**Exercise**
Pick the lines holding the string "unit" out of the records and copy them.

---------- Source material ----------

(* ===== verification/Pqfh.v ===== *)
(** The dispatcher (src/pqfh.c): the mode of operation of a call, and how each
    operation is sent to the ISAM file handler, to the database or to both.  The
    handlers are an interface; the file handler [EXTFH] is not part of the program. *)

From stdpp Require Import prelude gmap strings.
From S2P Require Import Prelude Fhtypes Fcd.
Local Open Scope Z_scope.

(** ** Modes and filters *)

(** src/pqfh.c:214-227 is_stlog *)
Definition is_stlog (stlog : list bytes) (st : bytes) : bool :=
  (byte_at st 0 =? ch "9") ||
  existsb (λ aux, (byte_at aux 0 =? byte_at st 0) && (byte_at aux 1 =? byte_at st 1)) stlog.

(** The second line of the mode file: two-character statuses separated by blanks,
    up to the next line feed; [lf] tells whether the first one was seen. *)
Fixpoint parse_stlog (s : bytes) (lf : bool) (st : bytes) (stlog : list bytes) : list bytes :=
  match s with
  | [] => stlog
  | c :: s' =>
      let done := if (length st =? 2)%nat then stlog ++ [st] else stlog in
      if c =? 10 then (if lf then done else parse_stlog s' true st stlog)
      else if negb lf then parse_stlog s' lf st stlog
      else if c =? 32 then parse_stlog s' lf [] done
      else parse_stlog s' lf (if (length st <? 2)%nat then st ++ [c] else st) stlog
  end.

(** The globals of pqfh.c the dispatcher reads; [executed], the counters and the
    times only go to the log. *)
Record globals := mk_gl {
  g_mode : Z;
  g_table_mode : Z;
  g_stlog : list bytes;
  g_force_partial : bool;
  g_lock_manual : bool;
  g_conn : bool;
  g_fatal : bool;
  g_replica : bool;
  g_locked : bool;
}.

(** src/pqfh.c:229-294 get_mode : the mode the file [.pqfh] asks for; the statuses
    are added to the list at every call. *)
Definition get_mode (file : option bytes) (g : globals) : globals :=
  let mk md stlog fp lm :=
    mk_gl md (g_table_mode g) stlog fp lm (g_conn g) (g_fatal g) (g_replica g) (g_locked g) in
  match file with
  | None => mk (ch "I") (g_stlog g) (g_force_partial g) (g_lock_manual g)
  | Some s =>
      let md := default (ch "I") (head s) in
      let stlog := parse_stlog (tail s) false [] (g_stlog g) in
      if md =? ch "a" then mk (ch "A") stlog true true
      else if md =? ch "b" then mk (ch "B") stlog true false
      else if md =? ch "L" then mk (ch "W") stlog (g_force_partial g) (g_lock_manual g)
      else mk md stlog (g_force_partial g) (g_lock_manual g)
  end.

(** src/pqfh.c:175-183 log_table : [dbg_tables] is a list between commas. *)
Definition log_table (dbg_tables : option bytes) (filename : bytes) : bool :=
  match dbg_tables with
  | None => true
  | Some tabs =>
      let f := cstr filename in
      match f with
      | [] => true
      | c :: _ =>
          if c =? 32 then true
          else match strstr tabs (bs "," ++ basename f ++ bs ",") with Some _ => true | None => false end
      end
  end.

(** src/pqfh.c:164-173 log_fcd *)
Definition log_fcd (dbg_tables : option bytes) (fcd : fcd_t) : option bool :=
  match dbg_tables with
  | None => Some true
  | Some _ =>
      let fnlen := getshort (file_name_len fcd) in
      if fnlen =? 0 then Some true
      else f ← sub_bytes (file_name fcd) 0 fnlen; Some (log_table dbg_tables f)
  end.

(** ** The handlers *)

Record sys (W : Type) := mk_sys { gl : globals; world : W }.
Arguments mk_sys {W} _ _.
Arguments gl {W} _.
Arguments world {W} _.

(** What the dispatcher calls: the ISAM file handler, the JSON and memory files, and
    the operations on the database. *)
Class Handlers (W : Type) := {
  h_pqfh_file : W → option bytes;
  EXTFH : Z → fcd_t → M (sys W) fcd_t;
  h_json : bytes → Z → fcd_t → M (sys W) fcd_t;
  h_memfh : Z → Z → fcd_t → bytes → M (sys W) fcd_t;
  h_connect : M (sys W) unit;
  h_commit : M (sys W) unit;
  h_replica_commit : M (sys W) unit;
  h_open : fcd_t → Z → M (sys W) (fcd_t * bool);
  h_close : fcd_t → M (sys W) (fcd_t * bool);
  h_start : fcd_t → bytes → M (sys W) fcd_t;
  h_next_prev : fcd_t → Z → M (sys W) fcd_t;
  h_read_random : fcd_t → bool → M (sys W) fcd_t;
  h_unlock : fcd_t → M (sys W) fcd_t;
  h_rewrite : fcd_t → M (sys W) (fcd_t * bool);
  h_write : fcd_t → M (sys W) (fcd_t * bool);
  h_delete : fcd_t → M (sys W) fcd_t;
  h_delete_file : fcd_t → M (sys W) fcd_t;
}.

Section dispatcher.
Context {W : Type} `{!Handlers W}.

Definition get_g {A} (f : globals → A) : M (sys W) A := gets (λ s, f (gl s)).
Definition set_g (f : globals → globals) : M (sys W) unit := modify (λ s, mk_sys (f (gl s)) (world s)).

Definition is_mode (c : string) : M (sys W) bool := md ← get_g g_mode; mret (md =? ch c).
Definition put_mode (md : Z) (g : globals) : globals :=
  mk_gl md (g_table_mode g) (g_stlog g) (g_force_partial g) (g_lock_manual g) (g_conn g)
    (g_fatal g) (g_replica g) (g_locked g).
Definition put_table_mode (md : Z) (g : globals) : globals :=
  mk_gl (g_mode g) md (g_stlog g) (g_force_partial g) (g_lock_manual g) (g_conn g)
    (g_fatal g) (g_replica g) (g_locked g).
Definition put_locked (b : bool) (g : globals) : globals :=
  mk_gl (g_mode g) (g_table_mode g) (g_stlog g) (g_force_partial g) (g_lock_manual g)
    (g_conn g) (g_fatal g) (g_replica g) b.

(** [!memcmp(fcd->status, ST_OK, 2)] *)
Definition st_ok (fcd : fcd_t) : bool := memeq (status fcd) ST_OK 2.

(** [memcpy(fcd->record, buf, reclen)] *)
Definition put_record (buf : bytes) (reclen : nat) (fcd : fcd_t) : M (sys W) fcd_t :=
  guard_fault ((reclen <=? length buf) && (reclen <=? length (record fcd)))%nat;;
  mret (set_rec (blit (record fcd) 0 (take reclen buf)) fcd).

(** [memcpy(buf, fcd->record, reclen)] *)
Definition save_record (reclen : nat) (fcd : fcd_t) : M (sys W) bytes :=
  guard_fault (reclen <=? length (record fcd))%nat;;
  mret (take reclen (record fcd)).

(** src/pqfh.c:932-1002 pqfh (the four opens) *)
Definition do_open (op : Z) (st : bytes) (open_mode : Z) (fcd : fcd_t) : M (sys W) fcd_t :=
  w ← is_mode "W";
  if negb (op =? OP_OPEN_IO) && w then mret (set_isam (ch "S") fcd)
  else
    let fcd := if w : bool then set_open_mode 128 fcd else fcd in
    r ← h_open fcd op;
    w ← is_mode "W";
    if w : bool then mret (set_status st (set_open_mode open_mode (fst r)))
    else if (snd r : bool) then mret (fst r)
    else
      let fcd := fst r in
      if isam fcd =? ch "S" then EXTFH op fcd
      else
        b ← is_mode "B";
        if b : bool then mret fcd
        else if st_ok fcd then
          fcd ← EXTFH op (set_open_mode 128 fcd);
          if st_ok fcd then mret fcd
          else
            let st := status fcd in
            r ← h_close fcd;
            mret (set_status st (fst r))
        else mret fcd.

(** src/pqfh.c:1004-1039 pqfh (close) *)
Definition do_close (op : Z) (st : bytes) (open_mode : Z) (fcd : fcd_t) : M (sys W) fcd_t :=
  w ← is_mode "W";
  let fcd := if w : bool then set_open_mode 2 fcd else fcd in
  r ← h_close fcd;
  w ← is_mode "W";
  if w : bool then mret (set_status st (set_open_mode open_mode (fst r)))
  else if (snd r : bool) then mret (fst r)
  else
    b ← is_mode "B";
    if b : bool then mret (fst r)
    else EXTFH op (set_open_mode open_mode (fst r)).

(** src/pqfh.c:1041-1139 pqfh (starts, reads and unlock): the database serves them,
    except in mode W, where the ISAM file already did. *)
Definition do_read (op : Z) (fcd : fcd_t) : M (sys W) fcd_t :=
  w ← is_mode "W";
  if w : bool then mret fcd
  else if op =? OP_START_GT then h_start fcd (bs ">")
  else if op =? OP_START_GE then h_start fcd (bs ">=")
  else if op =? OP_START_LT then h_start fcd (bs "<")
  else if op =? OP_START_LE then h_start fcd (bs "<=")
  else if op =? OP_START_EQ then h_start fcd (bs "=")
  else if op =? OP_READ_NEXT then h_next_prev fcd (ch "n")
  else if op =? OP_READ_PREVIOUS then h_next_prev fcd (ch "p")
  else if op =? OP_READ_LOCK then h_read_random fcd true
  else if op =? OP_UNLOCK then h_unlock fcd
  else h_read_random fcd false.

Definition replica_end (fcd : fcd_t) : M (sys W) fcd_t :=
  r ← get_g g_replica;
  (if r : bool then h_replica_commit else mret tt);;
  mret fcd.

(** src/pqfh.c:1141-1178 pqfh (rewrite): when the database refuses it the previous
    record, [undo], is written back to the ISAM file. *)
Definition do_rewrite (op : Z) (st : bytes) (undo : option bytes) (reclen : nat) (fcd : fcd_t) : M (sys W) fcd_t :=
  r ← h_rewrite fcd;
  let fcd := fst r in
  w ← is_mode "W";
  if w : bool then mret (set_status st fcd)
  else
    b ← is_mode "B";
    if negb b && (negb (snd r) || negb (st_ok fcd)) then
      record ← save_record reclen fcd;
      let st := status fcd in
      u ← of_option undo;
      fcd ← put_record u reclen fcd;
      fcd ← EXTFH op fcd;
      fcd ← put_record record reclen fcd;
      mret (set_status st fcd)
    else replica_end fcd.

(** src/pqfh.c:1181-1220 pqfh (write): when the database refuses it the record is
    deleted from the ISAM file. *)
Definition do_write (st : bytes) (fcd : fcd_t) : M (sys W) fcd_t :=
  r ← h_write fcd;
  let fcd := fst r in
  w ← is_mode "W";
  if w : bool then mret (set_status st fcd)
  else if (snd r : bool) then mret fcd
  else
    b ← is_mode "B";
    if negb b && negb (st_ok fcd) then
      let st := status fcd in
      fcd ← EXTFH OP_DELETE fcd;
      mret (set_status st fcd)
    else replica_end fcd.

(** src/pqfh.c:1227-1264 pqfh (delete): when the database refuses it the record in
    the area is written to the ISAM file. *)
Definition do_delete (st : bytes) (reclen : nat) (fcd : fcd_t) : M (sys W) fcd_t :=
  fcd ← h_delete fcd;
  w ← is_mode "W";
  if w : bool then mret (set_status st fcd)
  else
    b ← is_mode "B";
    if negb b && negb (st_ok fcd) then
      record ← save_record reclen fcd;
      let st := status fcd in
      fcd ← EXTFH OP_WRITE fcd;
      fcd ← put_record record reclen fcd;
      mret (set_status st fcd)
    else replica_end fcd.

Definition is_open (op : Z) : bool :=
  (op =? OP_OPEN_INPUT) || (op =? OP_OPEN_OUTPUT) || (op =? OP_OPEN_EXTEND) || (op =? OP_OPEN_IO).
Definition is_read (op : Z) : bool :=
  bool_decide (op ∈ [OP_START_GT; OP_START_GE; OP_START_LT; OP_START_LE; OP_START_EQ; OP_READ_NEXT;
                     OP_READ_PREVIOUS; OP_READ_LOCK; OP_UNLOCK; OP_READ_RANDOM]).

(** src/pqfh.c:928-1272 pqfh (the switch) *)
Definition do_op (op : Z) (undo : option bytes) (reclen : nat) (fcd : fcd_t) : M (sys W) fcd_t :=
  let st := take 2 (status fcd) in
  let om := open_mode fcd in
  if is_open op then do_open op st om fcd
  else if op =? OP_CLOSE then do_close op st om fcd
  else if is_read op then do_read op fcd
  else if op =? OP_REWRITE then do_rewrite op st undo reclen fcd
  else if op =? OP_WRITE then do_write st fcd
  else if op =? OP_DELETE_FILE then h_delete_file fcd
  else if op =? OP_DELETE then do_delete st reclen fcd
  else mret fcd.

Definition not_pqfh (filename : bytes) : bool := negb (bool_decide (cstr filename = bs "pqfh")).

(** src/pqfh.c:783-858 pqfh (the ISAM file handler first): the second component tells
    that the operation ends there. *)
Definition isam_stage (op salva_isam : Z) (filename : bytes) (fcd : fcd_t) : M (sys W) (fcd_t * bool) :=
  i ← is_mode "I"; w ← is_mode "W";
  if (i || w || (isam fcd =? ch "S")) && negb (memeq filename (bs "pqfh") 4) then
    fcd ← EXTFH op fcd;
    (if op =? OP_UNLOCK then h_commit else mret tt);;
    w ← is_mode "W";
    if negb w then mret (fcd, true)
    else if negb (memeq (status fcd) ST_OK 1) then
      mret (if salva_isam =? 0 then fcd else set_isam salva_isam fcd, true)
    else mret (fcd, (isam fcd =? ch "S") && not_pqfh filename)
  else mret (fcd, w && (isam fcd =? ch "S") && not_pqfh filename).

(** src/pqfh.c:860-921 pqfh (mode A, updates): the ISAM file first, with the record it
    had before; the last component tells that the operation ends there. *)
Definition mode_a_stage (op : Z) (reclen : nat) (filename : bytes) (fcd : fcd_t)
  : M (sys W) (fcd_t * option bytes * bool) :=
  a ← is_mode "A";
  if (a : bool) && negb (isam fcd =? ch "S") && not_pqfh filename &&
     ((op =? OP_WRITE) || (op =? OP_REWRITE) || (op =? OP_DELETE)) then
    p ← (if op =? OP_WRITE then mret (fcd, None, false)
         else
           record ← save_record reclen fcd;
           fcd ← EXTFH OP_READ_RANDOM fcd;
           if negb (st_ok fcd) then fcd ← put_record record reclen fcd; mret (fcd, None, true)
           else
             undo ← save_record reclen fcd;
             fcd ← put_record record reclen fcd;
             mret (fcd, Some undo, false));
    let '(fcd, undo, fin) := p in
    if fin : bool then mret (fcd, undo, true)
    else
      fcd ← EXTFH op fcd;
      mret (fcd, undo, negb (st_ok fcd))
  else mret (fcd, None, false).

(** src/pqfh.c:650-659 pqfh (the name of the file and the mode of the call); the
    name is copied before its length is limited. *)
Definition call_name (fcd : fcd_t) : option (fcd_t * bytes) :=
  let fnlen := s16 (getshort (file_name_len fcd)) in
  filename ← sub_bytes (file_name fcd) 0 fnlen;
  if fnlen <=? 4096 then
    if 256 <? fnlen then Some (set_file_name_len (putshort 256) fcd, take 256 filename)
    else Some (fcd, filename)
  else None.

(** src/pqfh.c:668-677 pqfh (the mode of an open) *)
Definition choose_mode (op : Z) (fcd : fcd_t) : M (sys W) fcd_t :=
  tm ← get_g g_table_mode;
  let fcd := if (OP_OPEN_INPUT <=? op) && (op <=? OP_OPEN_EXTEND) && (open_mode fcd =? 128)
             then set_isam 0 (set_mode tm fcd) else fcd in
  set_g (put_table_mode 0);;
  (if negb (mode fcd =? 0) && bool_decide (mode fcd ∈ bs "ABWIMF") then set_g (put_mode (mode fcd)) else mret tt);;
  mret fcd.

(** src/pqfh.c:640-782 pqfh : one call of the file handler. *)
Definition pqfh (op : Z) (fcd : fcd_t) : M (sys W) fcd_t :=
  file ← gets (λ s, h_pqfh_file (world s));
  set_g (get_mode file);;
  n ← of_option (call_name fcd);
  let '(fcd, filename) := n in
  if (5 <? length filename)%nat && memeq filename (bs "JSON:") 5 then h_json (drop 5 filename) op fcd
  else
    fcd ← choose_mode op fcd;
    md ← get_g g_mode;
    if (md =? ch "M") || (md =? ch "F") then h_memfh md op fcd filename
    else
      let salva_isam := if (md =? ch "W") && (op =? OP_OPEN_IO) then isam fcd else 0 in
      let fcd := if (md =? ch "W") && (op =? OP_OPEN_IO) then set_isam 0 fcd else fcd in
      c ← get_g g_conn;
      (if negb c && negb (md =? ch "I") then h_connect else mret tt);;
      let reclen := Z.to_nat (s16 (getshort (rec_len fcd))) in
      (if negb (md =? ch "I") && (op =? OP_COMMIT) then h_commit else mret tt);;
      p ← isam_stage op salva_isam filename fcd;
      let '(fcd, fin) := p in
      if fin : bool then mret fcd
      else
        q ← mode_a_stage op reclen filename fcd;
        let '(fcd, undo, fin) := q in
        if fin : bool then mret fcd
        else
          f ← get_g g_fatal;
          if f : bool then stop Exit
          else
            l ← get_g g_locked;
            if l : bool then stop Hang
            else
              set_g (put_locked true);;
              fcd ← do_op op undo reclen fcd;
              set_g (put_locked false);;
              mret fcd.

End dispatcher.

----------

**Result of this task**
  h_connect : M (sys W) unit;
  h_commit : M (sys W) unit;
  h_replica_commit : M (sys W) unit;
Definition set_g (f : globals → globals) : M (sys W) unit := modify (λ s, mk_sys (f (gl s)) (world s)).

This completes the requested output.